说细聊其实也不合适,那是另一种形式的面试。猎头也分层次,层级低的不管合不合适只管把人拉进公司,吃一单是一单。层级高的会花很多时间心血去寻找去确定最合适岗位的人选。
这一次见面,王荔琳就不再和郁玲泛泛而谈了。她让郁玲谈了过往的许多工作经历,提出来的问题更倾向于郁玲在实际工作中所遇到的困境,以及她的解决之道。接着再问那些不能解决的问题,今时今日回头去看,她又会如何的寻求资源和支持,或是另辟蹊径。此外,王荔琳还想了解她所认同的公司治理状态,对公司文化氛围、同事合作模式的见解。
总之,算是一次非常全面且有水平的面试。郁玲辞职以来面试数次,还没遇见在她所擅长的专业领域内如此有见地,提问能一针见血的面试官。她问:“你是一直从事猎头这个行业?”
王荔琳摇头。“我以前就是做咨询的,向你推荐的公司,即是我的原东家。”
郁玲愕然。“这么好的工作,为什么不做了?”
“一直在天上飞,根本顾不到家,那时身体也不好,辞职休养了半年,重回职场便改行了。
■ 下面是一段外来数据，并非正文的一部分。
(* ===== verification/FsFile.v ===== *)
(** * Files and the blocks they own (kernel/fs.c)

    The addresses of the blocks of a file, directly in the inode and in the
    indirect block; what a file without holes looks like; and that only changes
    to its blocks change it.  Shared by the kernel's [writei] and by mkfs. *)

From Stdlib Require Import ZArith Lia.
From stdpp Require Import base gmap list strings.
From S2P Require Import Prelude CString Sleeplock Bio BioFacts Log Fs FsInode FsRead.
Local Open Scope xv6_scope.

#[local] Arguments word _ _ : simpl never.
#[local] Arguments u32 _ : simpl never.

(** ** Words of a block *)

Lemma word_put_same j x d : 0 <= x < 2 ^ 32 -> (4 * j + 4 <= length d)%nat -> word j (put_word (4 * j) x d) = x.
Proof.
  intros Hx Hl. unfold word, put_word. rewrite bytes_at_put_eq by (rewrite ?length_le_bytes; lia).
  rewrite u32_small by lia. apply le_val_bytes. lia.
Qed.
Lemma word_put_other j j' x d : j <> j' -> word j (put_word (4 * j') x d) = word j d.
Proof. intros H. unfold word, put_word. rewrite bytes_at_put_ne; [done|]. rewrite length_le_bytes. lia. Qed.

Lemma val_replicate o n m : le_val (bytes_at o n (replicate m 0)) = 0.
Proof.
  unfold bytes_at. rewrite drop_replicate, take_replicate. generalize (Nat.min n (m - o)).
  intros k. induction k as [|k IH]; [done|]. cbn [replicate le_val]. by rewrite IH.
Qed.
Lemma word_replicate j m : word j (replicate m 0) = 0.
Proof. apply val_replicate. Qed.

Lemma nth_replicate_zero n j : nth j (replicate n 0) 0 = 0.
Proof. rewrite nth_lookup. destruct (replicate n 0 !! j) eqn:E; [|done]. by apply lookup_replicate_1 in E as [-> _]. Qed.

(** ** Blocks of a file *)

(** An inode and the number of its blocks. *)
Notation file := (inode * nat)%type.

Definition baddr (v : Z * Z -> list Z) (ip : inode) (j : nat) : Z := file_addr v ip (Z.of_nat j).
Definition iaddr (ip : inode) : Z := nth NDIRECT (i_addrs ip) 0.

(** The blocks it owns: its data, and the indirect block if there is one. *)
Definition blocks (v : Z * Z -> list Z) (f : file) : list Z :=
  (baddr v (fst f) <$> seq 0 (snd f)) ++ (if (NDIRECT <? snd f)%nat then [iaddr (fst f)] else []).

(** Nothing is allocated beyond those. *)
Record file_ok (dev : Z) (v : Z * Z -> list Z) (f : file) : Prop := {
  fo_inode : inode_ok (fst f);
  fo_dev : i_dev (fst f) = dev;
  fo_max : (snd f <= NDIRECT + NINDIRECT)%nat;
  fo_direct : forall j, (snd f <= j < NDIRECT)%nat -> nth j (i_addrs (fst f)) 0 = 0;
  fo_indirect : (snd f <= NDIRECT)%nat -> iaddr (fst f) = 0;
  fo_slots : (NDIRECT < snd f)%nat ->
    forall j, (snd f - NDIRECT <= j < NINDIRECT)%nat -> word j (v (dev, iaddr (fst f))) = 0
}.
Arguments fo_inode {dev} v f _.
Arguments fo_dev {dev} v f _.
Arguments fo_max {dev} v f _.
Arguments fo_direct {dev} v f _ j _.
Arguments fo_indirect {dev} v f _ _.
Arguments fo_slots {dev} v f _ _ j _.

Section File.
Context {dev : Z}.

Lemma baddr_direct v ip j : (j < NDIRECT)%nat -> baddr v ip j = nth j (i_addrs ip) 0.
Proof.
  intros H. unfold baddr, file_addr. rewrite (proj2 (Z.ltb_lt _ _)) by lia. by rewrite Nat2Z.id.
Qed.
Lemma baddr_indirect v ip j : i_dev ip = dev -> (NDIRECT <= j)%nat -> baddr v ip j = word (j - NDIRECT) (v (dev, iaddr ip)).
Proof.
  intros Hd H. unfold baddr, file_addr. rewrite (proj2 (Z.ltb_ge _ _)) by lia. rewrite Hd. f_equal. lia.
Qed.

Lemma blocks_data v f j : (j < snd f)%nat -> baddr v (fst f) j ∈ blocks v f.
Proof.
  intros H. unfold blocks. apply elem_of_app. left. apply list_elem_of_fmap. exists j. split; [done|].
  apply elem_of_seq. lia.
Qed.
Lemma blocks_ind v f : (NDIRECT < snd f)%nat -> iaddr (fst f) ∈ blocks v f.
Proof.
  intros H. unfold blocks. rewrite (proj2 (Nat.ltb_lt _ _) H). apply elem_of_app. right. by left.
Qed.

(** ** What does not touch the blocks of a file *)

Section Frame.
Context (v v' : Z * Z -> list Z) (f : file).
Hypothesis Hdev : i_dev (fst f) = dev.
Hypothesis Hsame : forall b, b ∈ blocks v f -> v' (dev, b) = v (dev, b).

Lemma baddr_frame j : (j < snd f)%nat -> baddr v' (fst f) j = baddr v (fst f) j.
Proof.
  intros H. destruct (decide (j < NDIRECT)%nat); [by rewrite !baddr_direct|].
  rewrite !baddr_indirect by (done || lia). by rewrite Hsame by (apply blocks_ind; lia).
Qed.
Lemma blocks_frame : blocks v' f = blocks v f.
Proof.
  unfold blocks. f_equal. apply list_fmap_ext. intros i j H%lookup_seq. apply baddr_frame. lia.
Qed.
Lemma file_ok_frame : file_ok dev v f -> file_ok dev v' f.
Proof.
  intros [H1 H2 H3 H4 H5 H6]. constructor; try done. intros Hk j Hj. rewrite Hsame by (by apply blocks_ind). by apply H6.
Qed.
Lemma file_byte_frame o : 0 <= o < Z.of_nat (snd f) * BSZ -> file_byte v' (fst f) o = file_byte v (fst f) o.
Proof.
  intros Ho. unfold file_byte. rewrite Hdev.
  assert (0 <= o / BSZ < Z.of_nat (snd f)) as Hb.
  { split; [apply Z.div_pos; [lia|done]|apply Z.div_lt_upper_bound; [done|lia]]. }
  pose proof (baddr_frame (Z.to_nat (o / BSZ)) ltac:(lia)) as E. unfold baddr in E. rewrite Z2Nat.id in E by lia.
  rewrite E. rewrite Hsame; [done|]. pose proof (blocks_data v f (Z.to_nat (o / BSZ)) ltac:(lia)) as Hin.
  unfold baddr in Hin. by rewrite Z2Nat.id in Hin by lia.
Qed.
Lemma file_bytes_frame n : Z.of_nat n <= Z.of_nat (snd f) * BSZ -> file_bytes v' (fst f) 0 n = file_bytes v (fst f) 0 n.
Proof.
  intros Hn. apply list_fmap_ext. intros i j H%lookup_seq. apply file_byte_frame. lia.
Qed.
End Frame.

(** ** One block more *)

Definition with_addrs (l : list Z) (ip : inode) : inode :=
  Inode (i_dev ip) (i_inum ip) (i_ref ip) (i_lock ip) (i_valid ip) (i_type ip) (i_major ip) (i_minor ip) (i_nlink ip)
    (i_size ip) l.

Lemma blocks_snoc v ip k v' ip' b (tl : list Z) :
  (forall j, (j < k)%nat -> baddr v' ip' j = baddr v ip j) -> baddr v' ip' k = b ->
  (if (NDIRECT <? S k)%nat then [iaddr ip'] else []) = tl ->
  blocks v' (ip', S k) = (baddr v ip <$> seq 0 k) ++ [b] ++ tl.
Proof.
  intros Hj <- <-. unfold blocks. cbn [fst snd]. rewrite seq_S, fmap_app, <- (assoc_L (++)). f_equal.
  apply list_fmap_ext. intros i j H%lookup_seq. apply Hj. lia.
Qed.

(** A new slot of the indirect block. *)
Lemma slot_file_ok k v' ip' b d :
  inode_ok ip' -> i_dev ip' = dev -> (NDIRECT <= k)%nat -> (k < NDIRECT + NINDIRECT)%nat -> 0 <= b < 2 ^ 32 -> length d = BSIZE ->
  (forall j, (k - NDIRECT <= j < NINDIRECT)%nat -> word j d = 0) ->
  v' (dev, iaddr ip') = put_word (4 * (k - NDIRECT)) b d ->
  file_ok dev v' (ip', S k) /\ baddr v' ip' k = b.
Proof.
  intros Hi Hdev Hk Hmax Hb Hl Hz E. split; [constructor; cbn [fst snd]; try done|].
  - lia.
  - lia.
  - intros _ j Hj. rewrite E, word_put_other by lia. apply Hz. lia.
  - rewrite baddr_indirect, E by done. apply word_put_same; [done|]. unfold NDIRECT, NINDIRECT, BSIZE in *. lia.
Qed.

Lemma put_word_length o x d : length (put_word o x d) = length d.
Proof. apply length_bytes_put. Qed.

(** ** Bytes and blocks *)

Lemma file_byte_baddr v ip o :
  0 <= o -> i_dev ip = dev -> file_byte v ip o = nth (Z.to_nat (o mod BSZ)) (v (dev, baddr v ip (Z.to_nat (o / BSZ)))) 0.
Proof.
  intros Ho Hd. unfold file_byte, baddr. rewrite Hd, Z2Nat.id; [done|]. apply Z.div_pos; [done|done].
Qed.

Lemma block_of o k : 0 <= o < Z.of_nat k * BSZ -> (Z.to_nat (o / BSZ) < k)%nat.
Proof.
  intros Ho. assert (o / BSZ < Z.of_nat k) by (apply Z.div_lt_upper_bound; [done|lia]).
  pose proof (Z.div_pos o BSZ ltac:(lia) ltac:(done)). lia.
Qed.

Lemma in_block a bn :
  Z.of_nat bn * BSZ <= a < Z.of_nat (S bn) * BSZ ->
  0 <= a /\ Z.to_nat (a / BSZ) = bn /\ Z.to_nat (a mod BSZ) = Z.to_nat (a - Z.of_nat bn * BSZ).
Proof.
  intros Ha. split; [unfold BSZ in Ha; lia|].
  assert (a / BSZ = Z.of_nat bn /\ a mod BSZ = a - Z.of_nat bn * BSZ) as [-> ->]; [|lia].
  apply (Z.div_mod_unique BSZ); [left; by apply Z.mod_pos_bound|left; lia|]. rewrite <- Z.div_mod by done. lia.
Qed.

(** Same addresses, same contents of the data blocks: same bytes. *)
Lemma file_bytes_same v v' ip ip' k n :
  i_dev ip = dev -> i_dev ip' = dev -> Z.of_nat n <= Z.of_nat k * BSZ ->
  (forall j, (j < k)%nat -> baddr v' ip' j = baddr v ip j /\ v' (dev, baddr v ip j) = v (dev, baddr v ip j)) ->
  file_bytes v' ip' 0 n = file_bytes v ip 0 n.
Proof.
  intros Hd Hd' Hn H. apply list_fmap_ext. intros i j Hj%lookup_seq. rewrite !file_byte_baddr by (done || lia).
  destruct (H (Z.to_nat ((0 + Z.of_nat j) / BSZ))) as [-> ->]; [apply block_of; lia|done].
Qed.
End File.

(** Block [k] costs a block, and block NDIRECT the indirect block as well. *)
Definition cost (k : nat) : Z := if (k =? NDIRECT)%nat then 2 else 1.

(** The number of data blocks of a file of that size, and of all its blocks. *)
Definition nblk (size : Z) : nat := Z.to_nat ((size + BSZ - 1) / BSZ).
Definition owned (k : nat) : Z := Z.of_nat k + (if (NDIRECT <? k)%nat then 1 else 0).

Lemma owned_S k : owned (S k) = owned k + cost k.
Proof.
  unfold owned, cost. destruct (Nat.ltb_spec NDIRECT (S k)), (Nat.ltb_spec NDIRECT k), (Nat.eqb_spec k NDIRECT); lia.
Qed.
Lemma owned_mono k k' : (k <= k')%nat -> owned k <= owned k'.
Proof. intros H. unfold owned. destruct (Nat.ltb_spec NDIRECT k), (Nat.ltb_spec NDIRECT k'); lia. Qed.

Lemma nblk_eq bn o : 0 <= bn -> 0 <= o <= BSZ -> nblk (bn * BSZ + o) = (Z.to_nat bn + (if (o =? 0)%Z then 0 else 1))%nat.
Proof.
  intros Hb Ho. unfold nblk. destruct (Z.eqb_spec o 0) as [->|Hne].
  - rewrite Z.add_0_r, <- Z.add_sub_assoc, Z.div_add_l by done. rewrite (Z.div_small (BSZ - 1)) by (unfold BSZ, BSIZE; lia). lia.
  - replace (bn * BSZ + o + BSZ - 1) with ((bn + 1) * BSZ + (o - 1)) by lia. rewrite Z.div_add_l by done.
    rewrite (Z.div_small (o - 1)) by lia. lia.
Qed.
Lemma nblk_mono a b : 0 <= a <= b -> (nblk a <= nblk b)%nat.
Proof. intros H. unfold nblk. apply Z2Nat.inj_le; [apply Z.div_pos; unfold BSZ, BSIZE in *; lia..|]. apply Z.div_le_mono; [done|lia]. Qed.

Lemma nblk_covers size : 0 <= size -> size <= Z.of_nat (nblk size) * BSZ.
Proof.
  intros H. unfold nblk. rewrite Z2Nat.id by (apply Z.div_pos; unfold BSZ, BSIZE in *; lia).
  pose proof (Z.div_mod (size + BSZ - 1) BSZ ltac:(done)). pose proof (Z.mod_pos_bound (size + BSZ - 1) BSZ ltac:(done)). lia.
Qed.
如果你想进入咨询这一行,你也要做好准备。”
这一面只是开始,王荔琳陆陆续续再约了郁玲两三次。有次是晚上,聊得久了,两人还一起去酒吧里喝了一扎啤酒。密集的沟通最利于陌生人之间增进了解,只不过区区数面,郁玲打心眼里已觉得王荔琳是个可交的朋友,不管她能不能促成这份工作。
灯光摇曳间,两人相视一笑。
王荔琳摇晃酒杯:“郁玲,我实话告诉你,MCC,也就是我的原东家,近期并不那么缺人手。但只要他们觉得那是个很优秀,也很适合的人,他们还是会录用。所以我去游说了我的前任老板,他现在已经是合伙人。他给了我这个机会,也是给了你这个机会。”